Нет, не повернется язык произнести такие слова, а страх оказаться застигнутым врасплох не отпускал ни на минуту. Почти с месяц не умолкает гул, нутряной и вязкий, доносящийся со стороны Эльхотовских ворот. Будто по днищу огромного таза колотят кувалдой, и удары эти отзываются в нем какой-то необъяснимой тревогой, хотя Темыру доподлинно известно: в горловине Арджинарага и на взгорьях под Моздоком кипят рукопашные бои.

Немцы рвутся к нефти, пытаются оседлать перевальные дороги в Закавказье еще до заморозков.
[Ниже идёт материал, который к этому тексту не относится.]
Definition prefix_text (type base : Z) : bytes :=
  if flag type SPECIAL && negb (base =? 10) then
    if base =? 16 then [48; Z.lor 88 (Z.land type SMALL)] else [48]
  else [].

(** The digits, most significant first. *)
Definition digits_text (type base num : Z) : bytes :=
  rev (if num =? 0 then [48]
       else if negb (base =? 10) then
         digit_loop 22 num (base - 1) (if base =? 16 then 4 else 3) (Z.land type SMALL)
       else put_dec num).

(** Sign and prefix, at least [precision] digits, filled to [size] characters:
    with blanks behind, with zeros in front of the digits, or with blanks in
    front. *)
Definition number_text (num base size precision type : Z) : bytes :=
  let head := sign_text type num ++ prefix_text type base in
  let digits := digits_text type base (magnitude type num) in
  let body := replicate (Z.to_nat (precision - Z.of_nat (length digits))) 48 ++ digits in
  let fill := Z.to_nat (size - Z.of_nat (length (head ++ body))) in
  if flag type LEFT then head ++ body ++ replicate fill 32
  else if flag type ZEROPAD then head ++ replicate fill 48 ++ body
  else replicate fill 32 ++ head ++ body.

Lemma flag_or a m1 m2 : flag a (Z.lor m1 m2) = flag a m1 || flag a m2.
Proof.
  unfold flag. rewrite Z.land_lor_distr_r. apply Bool.eq_iff_eq_true.
  rewrite orb_true_iff, !negb_true_iff, !Z.eqb_neq, Z.lor_eq_0_iff. lia.
Qed.

Lemma flag_clear a m1 m2 : flag (Z.land a (Z.lnot m1)) m2 = flag a (Z.land (Z.lnot m1) m2).
Proof. unfold flag. by rewrite <- Z.land_assoc. Qed.

Lemma flag_lor a b m : flag (Z.lor a b) m = flag a m || flag b m.
Proof. unfold flag. rewrite !(Z.land_comm _ m). apply (flag_or m a b). Qed.

Section number.
Context (vsn : bool) (end_ : Z).

(** The two optional paddings around sign and prefix and the last one. *)
Lemma pad_text o c size : (pad vsn end_ o c size).1 = addl vsn end_ o (replicate (Z.to_nat size) c).
Proof. apply addn_addl. Qed.

Lemma head_text o type num base :
  let o' := if negb (hd 0 (sign_text type num) =? 0) then ADDCH vsn end_ o (hd 0 (sign_text type num)) else o in
  (if flag type SPECIAL && negb (base =? 10) then
     if base =? 16 then ADDCH vsn end_ (ADDCH vsn end_ o' 48) (Z.lor 88 (Z.land type SMALL))
     else ADDCH vsn end_ o' 48
   else o') = addl vsn end_ o (sign_text type num ++ prefix_text type base).
Proof.
  cbv zeta. rewrite addl_app.
  replace (if negb (hd 0 (sign_text type num) =? 0) then _ else o)
    with (addl vsn end_ o (sign_text type num)) by (unfold sign_text; by repeat bcase).
  unfold prefix_text. by repeat bcase.
Qed.

Lemma pad_done size c o : addn vsn end_ (Z.to_nat (Z.min (size - 1) (-1))) o c = o.
Proof. by replace (Z.to_nat (Z.min (size - 1) (-1))) with O by lia. Qed.

Lemma number_emits o num base size precision type :
  number vsn end_ o num base size precision type =
    addl vsn end_ o (number_text num base size precision type).
Proof.
  unfold number, number_text.
  set (type' := if flag type LEFT then _ else type).
  assert (flag type' SIGN = flag type SIGN /\ flag type' PLUS = flag type PLUS /\
          flag type' SPACE = flag type SPACE /\ flag type' LEFT = flag type LEFT /\
          flag type' ZEROPAD = flag type ZEROPAD && negb (flag type LEFT)) as (-> & -> & -> & HL & HZ).
  { subst type'. destruct (flag type LEFT) eqn:E; [|by rewrite E, andb_true_r].
    rewrite !flag_clear. simpl (Z.land _ _). rewrite andb_false_r. repeat split; try done.
    unfold flag. by rewrite Z.land_0_r. }
  set (need := flag type SPECIAL && negb (base =? 10)).
  set (head := sign_text type num ++ prefix_text type base).
  set (n := magnitude type num).
  replace (if flag type SIGN then _ else (0, num, size))
    with (hd 0 (sign_text type num), n, size - Z.of_nat (length (sign_text type num))).
  2: { unfold n, magnitude, sign_text. repeat bcase; simpl; try done; repeat f_equal; lia. }
  change (ZEROPAD + LEFT) with (Z.lor ZEROPAD LEFT). rewrite flag_or, HL, HZ.
  rewrite <- (length_rev (if n =? 0 then _ else _)).
  change (rev (if n =? 0 then _ else _)) with (digits_text type base n).
  set (ds := digits_text type base n).
  set (size1 := size - Z.of_nat (length (sign_text type num))).
  replace (if need then if base =? 16 then size1 - 1 - 1 else size1 - 1 else size1)
    with (size - Z.of_nat (length head)).
  2: { subst head size1 need. unfold prefix_text. rewrite length_app. repeat bcase; simpl; lia. }
  set (prec := if precision <? Z.of_nat (length ds) then Z.of_nat (length ds) else precision).
  set (body := replicate _ 48 ++ ds).
  assert (Z.of_nat (length body) = prec) as Hbody.
  { subst body prec. rewrite length_app, length_replicate. bcase; lia. }
  replace (Z.to_nat (size - Z.of_nat (length (head ++ body))))
    with (Z.to_nat (size - Z.of_nat (length head) - prec)) by (rewrite length_app; lia).
  replace (Z.to_nat (prec - Z.of_nat (length ds))) with (Z.to_nat (precision - Z.of_nat (length ds)))
    by (subst prec; bcase; lia).
  set (size2 := size - Z.of_nat (length head) - prec). unfold pad.
  pose proof (fun o => head_text o type num base) as Hhead. cbv zeta in Hhead. fold need head in Hhead.
  assert (forall o, addl vsn end_ (addn vsn end_ (Z.to_nat (precision - Z.of_nat (length ds))) o 48) ds =
          addl vsn end_ o body) as Hb by (intros o'; subst body; by rewrite addl_app, addn_addl).
  change (rev (if n =? 0 then _ else _)) with ds.
  destruct (flag type LEFT), (flag type ZEROPAD); cbn [negb andb orb fst snd];
    rewrite Hhead, Hb, ?pad_done, ?addn_addl, ?addl_app; done.
Qed.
Удастся ли умерить их воинственный пыл? Не ему судить об этом, не ему дана прозорливость военачальника. Нет, не предугадать, куда потянет чаша весов. А на весах тех не горсть песка — вот эта земля обрекается на муки и страдания.
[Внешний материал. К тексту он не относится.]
(** The commands that are printed: those with a usage text, until [ctrlc]
    (a list of what its calls return) says stop. *)
Fixpoint print_help (ctrlc : list bool) (a : list cmd_tbl_t) : Z * list bytes :=
  match a with
  | [] => (0, [])
  | x :: a =>
      if default false (head ctrlc) then (1, [])
      else
        let '(r, l) := print_help (tail ctrlc) a in
        (r, match usage x with None => l | Some _ => name x :: l end)
  end.

Fixpoint help_each (args : list bytes) (rcode : Z) : Z :=
  match args with
  | [] => rcode
  | a :: args =>
      match find_cmd (Some a) with
      | Some cmdtp => help_each args (Z.lor rcode (cmd_usage cmdtp))
      | None => help_each args 1
      end
  end.

(** The result and, without arguments, the commands that are listed. *)
Definition _do_help (ctrlc : list bool) (argv : list bytes) : Z * list bytes :=
  if (length argv =? 1)%nat then print_help ctrlc (sort_commands (length table - 1) table)
  else (help_each (tail argv) 0, []).

End command.
(** ** Looking a command up *)

Definition stem (c : bytes) : bytes := take (stem_len c) c.

Lemma dot_lt s n : dot s = Some n -> (n < length s)%nat.
Proof.
  revert n; induction s as [|c s IH]; intros n; simpl; [done|].
  destruct (c =? 46); [intros [= <-]; lia|].
  destruct (dot s) as [k|]; simpl; [|done]. intros [= <-]. specialize (IH k eq_refl). lia.
Qed.

Lemma stem_len_le c : (stem_len c <= length c)%nat.
Proof. unfold stem_len. destruct (dot c) eqn:E; simpl; [apply dot_lt in E; lia | done]. Qed.

Lemma length_stem c : length (stem c) = stem_len c.
Proof. unfold stem. rewrite length_take. pose proof (stem_len_le c). lia. Qed.

(** Comparing the first characters is asking for a prefix. *)
Lemma take_prefix (c n : bytes) (len : nat) :
  (len <= length c)%nat -> take len c = take len n <-> take len c `prefix_of` n.
Proof.
  intros Hl. split.
  - intros ->. exists (drop len n). by rewrite take_drop.
  - intros [k ->]. rewrite take_app_le by (rewrite length_take; lia). by rewrite take_take, Nat.min_id.
Qed.

Section lookup.
Context {St : Type}.
Implicit Types table : list (cmd_tbl_s St).

Definition names_ok (table : list (cmd_tbl_s St)) : Prop := Forall (fun e => cstr_ok (name e)) table.

(** The documented lookup: the command of that name, or else the only one of
    which it is an abbreviation. *)
Definition lookup_command (c : bytes) (table : list (cmd_tbl_s St)) : option (cmd_tbl_s St) :=
  match filter (fun e => name e = stem c) table with
  | e :: _ => Some e
  | [] =>
      match filter (fun e => stem c `prefix_of` name e) table with
      | [e] => Some e
      | _ => None
      end
  end.

Lemma find_loop_spec c table temp n : cstr_ok c -> names_ok table -> 0 <= n ->
  find_loop c (stem_len c) table temp n =
    match filter (fun e => name e = stem c) table with
    | e :: _ => Some e
    | [] =>
        let ms := filter (fun e => stem c `prefix_of` name e) table in
        if n + Z.of_nat (length ms) =? 1 then match last ms with Some e => Some e | None => temp end else None
    end.
Proof.
  intros Hc Ht. revert temp n; induction Ht as [|e table He Ht IH]; intros temp n Hn.
  - cbn. by rewrite Z.add_0_r.
  - cbn [find_loop]. rewrite (filter_cons (fun e => name e = stem c)), (filter_cons (fun e => stem c `prefix_of` name e)).
    pose proof (strncmp_str_zero c (name e) (stem_len c) Hc He) as Hz.
    rewrite (take_prefix c _ _ (stem_len_le c)) in Hz. fold (stem c) in Hz.
    destruct (Z.eqb_spec (strncmp_str (stem_len c) c (name e)) 0) as [E|E].
    + apply Hz in E. rewrite (decide_True (P := stem c `prefix_of` name e)) by done.
      destruct (Nat.eqb_spec (stem_len c) (length (name e))) as [El|El].
      * rewrite decide_True; [done|]. destruct E as [k Hk]. rewrite Hk.
        destruct k; [by rewrite app_nil_r|]. apply (f_equal length) in Hk.
        rewrite length_app, length_stem in Hk. simpl in Hk. lia.
      * rewrite decide_False by (intros Hk; apply El; by rewrite Hk, length_stem).
        rewrite IH by lia. destruct (filter _ table); [|done]. cbn [length].
        set (ms := filter _ table). replace (n + 1 + Z.of_nat (length ms)) with (n + Z.of_nat (S (length ms))) by lia.
        rewrite last_cons. by destruct (last ms).
    + rewrite decide_False; [rewrite decide_False; [by apply IH|] |].
      * intros Hp. by apply E, Hz.
      * intros Hn'. apply E, Hz. by exists []; rewrite app_nil_r.
Qed.

Lemma find_cmd_tbl_spec c table : cstr_ok c -> names_ok table ->
  find_cmd_tbl (Some c) table = lookup_command c table.
Proof.
  intros Hc Ht. cbn [find_cmd_tbl mbind option_bind]. rewrite find_loop_spec by done.
  unfold lookup_command. destruct (filter _ table); [|done]. cbv zeta.
  destruct (filter (fun e => stem c `prefix_of` name e) table) as [|e [|e2 ms]]; [done | done|].
  by rewrite (proj2 (Z.eqb_neq (0 + _) 1)) by (cbn [length]; lia).
Qed.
Вздрогнул Темыр от дурного предчувствия, уронил очки, и белый свет померк. На какой-то миг смятения показалось, что армада вражеских танков мнет, кромсает влажную от росы грудь пашни, и она, разъятая, кровоточащая, исторгает стоны и проклятия. Ощупью отыскал очки в металлической оправе, неловко водрузил их на переносье, вздохнул впалой грудью. Перед ним, по-прежнему благоухая запоздалой теплынью, лежало урсдонское плато. Там, где поле выгибалось взгорбленной пустошью, по проселку удалялись тракторы. Старенькие, вконец разболтанные от долгой службы, они принуждены уйти в укрытие — в распадок ущелья или урочище Тырмон, туда, где и без того тесно пастухам и косарям, где две обширные поляны из пастбищ с обильным пахучим травостоем превратились…
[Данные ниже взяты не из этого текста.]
(* ===== verification/Sha256.v ===== *)
(** * SHA-256 (lib/sha256.c)

    The implementation with its macros, its table of rounds with the registers
    in rotating roles and its message schedule computed on the way, and the
    algorithm of FIPS 180-2 as the reference.  Words are 32 bits ([uint32_t]).
    The buffering of the context is in Digest.v. *)

From S2P Require Import Prelude Digest.

Module Sha256.
Import Digest.

(** ** The implementation *)

Definition sha256_starts (buf : bytes) : context :=
  mkCtx 0 0 [0x6A09E667; 0xBB67AE85; 0x3C6EF372; 0xA54FF53A; 0x510E527F; 0x9B05688C; 0x1F83D9AB; 0x5BE0CD19] buf.

Definition SHR (x n : Z) : Z := Z.shiftr (Z.land x 0xFFFFFFFF) n.
Definition ROTR (x n : Z) : Z := Z.lor (SHR x n) (u32 (Z.shiftl x (32 - n))).

Definition S0 (x : Z) : Z := Z.lxor (Z.lxor (ROTR x 7) (ROTR x 18)) (SHR x 3).
Definition S1 (x : Z) : Z := Z.lxor (Z.lxor (ROTR x 17) (ROTR x 19)) (SHR x 10).
Definition S2 (x : Z) : Z := Z.lxor (Z.lxor (ROTR x 2) (ROTR x 13)) (ROTR x 22).
Definition S3 (x : Z) : Z := Z.lxor (Z.lxor (ROTR x 6) (ROTR x 11)) (ROTR x 25).

Definition F0 (x y z : Z) : Z := Z.lor (Z.land x y) (Z.land z (Z.lor x y)).
Definition F1 (x y z : Z) : Z := Z.lxor z (Z.land x (Z.lxor y z)).

(** [W] holds the entries computed so far: [W[t]] is appended. *)
Definition R (W : list Z) (t : nat) : Z :=
  u32 (S1 (nth (t - 2) W 0) + nth (t - 7) W 0 + S0 (nth (t - 15) W 0) + nth (t - 16) W 0).

(** One round; [p] gives the registers that play the roles of [a] to [h]. *)
Definition P (regs : list Z) (p : list nat) (x K : Z) : list Z :=
  let r i := nth (nth i p 0%nat) regs 0 in
  let temp1 := u32 (r 7%nat + S3 (r 4%nat) + F1 (r 4%nat) (r 5%nat) (r 6%nat) + K + x) in
  let temp2 := u32 (S2 (r 0%nat) + F0 (r 0%nat) (r 1%nat) (r 2%nat)) in
  <[nth 7 p 0%nat := u32 (temp1 + temp2)]> (<[nth 3 p 0%nat := u32 (r 3%nat + temp1)]> regs).

(** The rounds: the registers ([A] is 0) and the constant of each. *)
Definition rounds : list (list nat * Z) :=
  [([0; 1; 2; 3; 4; 5; 6; 7]%nat, 0x428A2F98);
   ([7; 0; 1; 2; 3; 4; 5; 6]%nat, 0x71374491);
   ([6; 7; 0; 1; 2; 3; 4; 5]%nat, 0xB5C0FBCF);
   ([5; 6; 7; 0; 1; 2; 3; 4]%nat, 0xE9B5DBA5);
   ([4; 5; 6; 7; 0; 1; 2; 3]%nat, 0x3956C25B);
   ([3; 4; 5; 6; 7; 0; 1; 2]%nat, 0x59F111F1);
   ([2; 3; 4; 5; 6; 7; 0; 1]%nat, 0x923F82A4);
   ([1; 2; 3; 4; 5; 6; 7; 0]%nat, 0xAB1C5ED5);
   ([0; 1; 2; 3; 4; 5; 6; 7]%nat, 0xD807AA98);
   ([7; 0; 1; 2; 3; 4; 5; 6]%nat, 0x12835B01);
   ([6; 7; 0; 1; 2; 3; 4; 5]%nat, 0x243185BE);
   ([5; 6; 7; 0; 1; 2; 3; 4]%nat, 0x550C7DC3);
   ([4; 5; 6; 7; 0; 1; 2; 3]%nat, 0x72BE5D74);
   ([3; 4; 5; 6; 7; 0; 1; 2]%nat, 0x80DEB1FE);
   ([2; 3; 4; 5; 6; 7; 0; 1]%nat, 0x9BDC06A7);
   ([1; 2; 3; 4; 5; 6; 7; 0]%nat, 0xC19BF174);
   ([0; 1; 2; 3; 4; 5; 6; 7]%nat, 0xE49B69C1);
   ([7; 0; 1; 2; 3; 4; 5; 6]%nat, 0xEFBE4786);
   ([6; 7; 0; 1; 2; 3; 4; 5]%nat, 0x0FC19DC6);
   ([5; 6; 7; 0; 1; 2; 3; 4]%nat, 0x240CA1CC);
   ([4; 5; 6; 7; 0; 1; 2; 3]%nat, 0x2DE92C6F);
   ([3; 4; 5; 6; 7; 0; 1; 2]%nat, 0x4A7484AA);
   ([2; 3; 4; 5; 6; 7; 0; 1]%nat, 0x5CB0A9DC);
   ([1; 2; 3; 4; 5; 6; 7; 0]%nat, 0x76F988DA);
   ([0; 1; 2; 3; 4; 5; 6; 7]%nat, 0x983E5152);
   ([7; 0; 1; 2; 3; 4; 5; 6]%nat, 0xA831C66D);
   ([6; 7; 0; 1; 2; 3; 4; 5]%nat, 0xB00327C8);
   ([5; 6; 7; 0; 1; 2; 3; 4]%nat, 0xBF597FC7);
   ([4; 5; 6; 7; 0; 1; 2; 3]%nat, 0xC6E00BF3);
   ([3; 4; 5; 6; 7; 0; 1; 2]%nat, 0xD5A79147);
   ([2; 3; 4; 5; 6; 7; 0; 1]%nat, 0x06CA6351);
   ([1; 2; 3; 4; 5; 6; 7; 0]%nat, 0x14292967);
   ([0; 1; 2; 3; 4; 5; 6; 7]%nat, 0x27B70A85);
   ([7; 0; 1; 2; 3; 4; 5; 6]%nat, 0x2E1B2138);
   ([6; 7; 0; 1; 2; 3; 4; 5]%nat, 0x4D2C6DFC);
   ([5; 6; 7; 0; 1; 2; 3; 4]%nat, 0x53380D13);
   ([4; 5; 6; 7; 0; 1; 2; 3]%nat, 0x650A7354);
   ([3; 4; 5; 6; 7; 0; 1; 2]%nat, 0x766A0ABB);
   ([2; 3; 4; 5; 6; 7; 0; 1]%nat, 0x81C2C92E);
   ([1; 2; 3; 4; 5; 6; 7; 0]%nat, 0x92722C85);
   ([0; 1; 2; 3; 4; 5; 6; 7]%nat, 0xA2BFE8A1);
   ([7; 0; 1; 2; 3; 4; 5; 6]%nat, 0xA81A664B);
   ([6; 7; 0; 1; 2; 3; 4; 5]%nat, 0xC24B8B70);
   ([5; 6; 7; 0; 1; 2; 3; 4]%nat, 0xC76C51A3);
   ([4; 5; 6; 7; 0; 1; 2; 3]%nat, 0xD192E819);
   ([3; 4; 5; 6; 7; 0; 1; 2]%nat, 0xD6990624);
   ([2; 3; 4; 5; 6; 7; 0; 1]%nat, 0xF40E3585);
   ([1; 2; 3; 4; 5; 6; 7; 0]%nat, 0x106AA070);
   ([0; 1; 2; 3; 4; 5; 6; 7]%nat, 0x19A4C116);
   ([7; 0; 1; 2; 3; 4; 5; 6]%nat, 0x1E376C08);
   ([6; 7; 0; 1; 2; 3; 4; 5]%nat, 0x2748774C);
   ([5; 6; 7; 0; 1; 2; 3; 4]%nat, 0x34B0BCB5);
   ([4; 5; 6; 7; 0; 1; 2; 3]%nat, 0x391C0CB3);
   ([3; 4; 5; 6; 7; 0; 1; 2]%nat, 0x4ED8AA4A);
   ([2; 3; 4; 5; 6; 7; 0; 1]%nat, 0x5B9CCA4F);
   ([1; 2; 3; 4; 5; 6; 7; 0]%nat, 0x682E6FF3);
   ([0; 1; 2; 3; 4; 5; 6; 7]%nat, 0x748F82EE);
   ([7; 0; 1; 2; 3; 4; 5; 6]%nat, 0x78A5636F);
   ([6; 7; 0; 1; 2; 3; 4; 5]%nat, 0x84C87814);
   ([5; 6; 7; 0; 1; 2; 3; 4]%nat, 0x8CC70208);
   ([4; 5; 6; 7; 0; 1; 2; 3]%nat, 0x90BEFFFA);
   ([3; 4; 5; 6; 7; 0; 1; 2]%nat, 0xA4506CEB);
   ([2; 3; 4; 5; 6; 7; 0; 1]%nat, 0xBEF9A3F7);
   ([1; 2; 3; 4; 5; 6; 7; 0]%nat, 0xC67178F2)].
…Вслух об этом не говорят, но Урсдон нежданно-негаданно очутился в прифронтовой полосе, и в селе, как тому положено, уже действуют законы конспирации. Немногие удостоились доверительной беседы в райкоме партии — не приспело время. В Тырмоне исподволь сосредоточивается база партизан. Часть колхозного скота не вернулась с летних выпасов. По ночам заброшенные тропы скрипят под тяжестью грузов. Теперь вот и тракторы уносят в лесную глухомань лязг нагретого за день металла, стойкий запах горючего.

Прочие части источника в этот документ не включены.